In full and without alteration, print the entries that follow.

*** Provided information Section Begins ***

(** *** Tailscale Go toolchains (tsgo.go) *)

Fixpoint tar_files (l : list (res tarHeader)) : res (list PutFile) :=
  match l with
  | [] => Ok []
  | Err e :: _ => Err (errWrap "failed to read tar header" e)
  | Ok h :: l' =>
      if th_IsDir h then tar_files l' else
      match th_content h with
      | Err e => Err (errWrap "failed to read tar file" e)
      | Ok all =>
          r ← tar_files l';
          Ok (MkPutFile (TrimPrefix (th_Name h) (str "go/")) (th_Mode h)
                (Z.of_nat (length all)) (Ok all) :: r)
      end
  end.

Definition getTailscaleGoRoot (goos goarch commitHash : bytes) : M H :=
  let mv := MkMV tsGoModule (str "tsgo-" ++ goos ++ str "-" ++ goarch ++ str "-" ++ commitHash) in
  r <-? catch (call_store (GetZipRoot mv)) ;;
  match r with
  | Ok h => pst_ok h
  | Err e =>
      if negb (errors_Is e is_ErrCacheMiss) then pst_err e else
      let urlStr := str "https://github.com/tailscale/go/releases/download/build-" ++ commitHash ++
                    str "/" ++ goos ++ str "-" ++ goarch ++ str ".tar.gz" in
      r <-? catch (netSlurp urlStr) ;;
      match r with
      | Err e => pst_err (errWrap "failed to download" e)
      | Ok tgz =>
          match gzip_NewReader tgz with
          | Err e => pst_err (errWrap "failed to gunzip tarball" e)
          | Ok zr =>
              match tar_files (tar_entries zr) with
              | Err e => pst_err e
              | Ok files => call_store (PutModule mv (MkPutModuleData None None None files))
              end
          end
      end
  end.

*** Provided information Section Ends ***

• Answer to this exercise
(** *** Tailscale Go toolchains (tsgo.go) *)

Fixpoint tar_files (l : list (res tarHeader)) : res (list PutFile) :=
  match l with
  | [] => Ok []
  | Err e :: _ => Err (errWrap "failed to read tar header" e)
  | Ok h :: l' =>
      if th_IsDir h then tar_files l' else
      match th_content h with
      | Err e => Err (errWrap "failed to read tar file" e)
      | Ok all =>
          r ← tar_files l';
          Ok (MkPutFile (TrimPrefix (th_Name h) (str "go/")) (th_Mode h)
                (Z.of_nat (length all)) (Ok all) :: r)
      end
  end.

Definition getTailscaleGoRoot (goos goarch commitHash : bytes) : M H :=
  let mv := MkMV tsGoModule (str "tsgo-" ++ goos ++ str "-" ++ goarch ++ str "-" ++ commitHash) in
  r <-? catch (call_store (GetZipRoot mv)) ;;
  match r with
  | Ok h => pst_ok h
  | Err e =>
      if negb (errors_Is e is_ErrCacheMiss) then pst_err e else
      let urlStr := str "https://github.com/tailscale/go/releases/download/build-" ++ commitHash ++
                    str "/" ++ goos ++ str "-" ++ goarch ++ str ".tar.gz" in
      r <-? catch (netSlurp urlStr) ;;
      match r with
      | Err e => pst_err (errWrap "failed to download" e)
      | Ok tgz =>
          match gzip_NewReader tgz with
          | Err e => pst_err (errWrap "failed to gunzip tarball" e)
          | Ok zr =>
              match tar_files (tar_entries zr) with
              | Err e => pst_err e
              | Ok files => call_store (PutModule mv (MkPutModuleData None None None files))
              end
          end
      end
  end.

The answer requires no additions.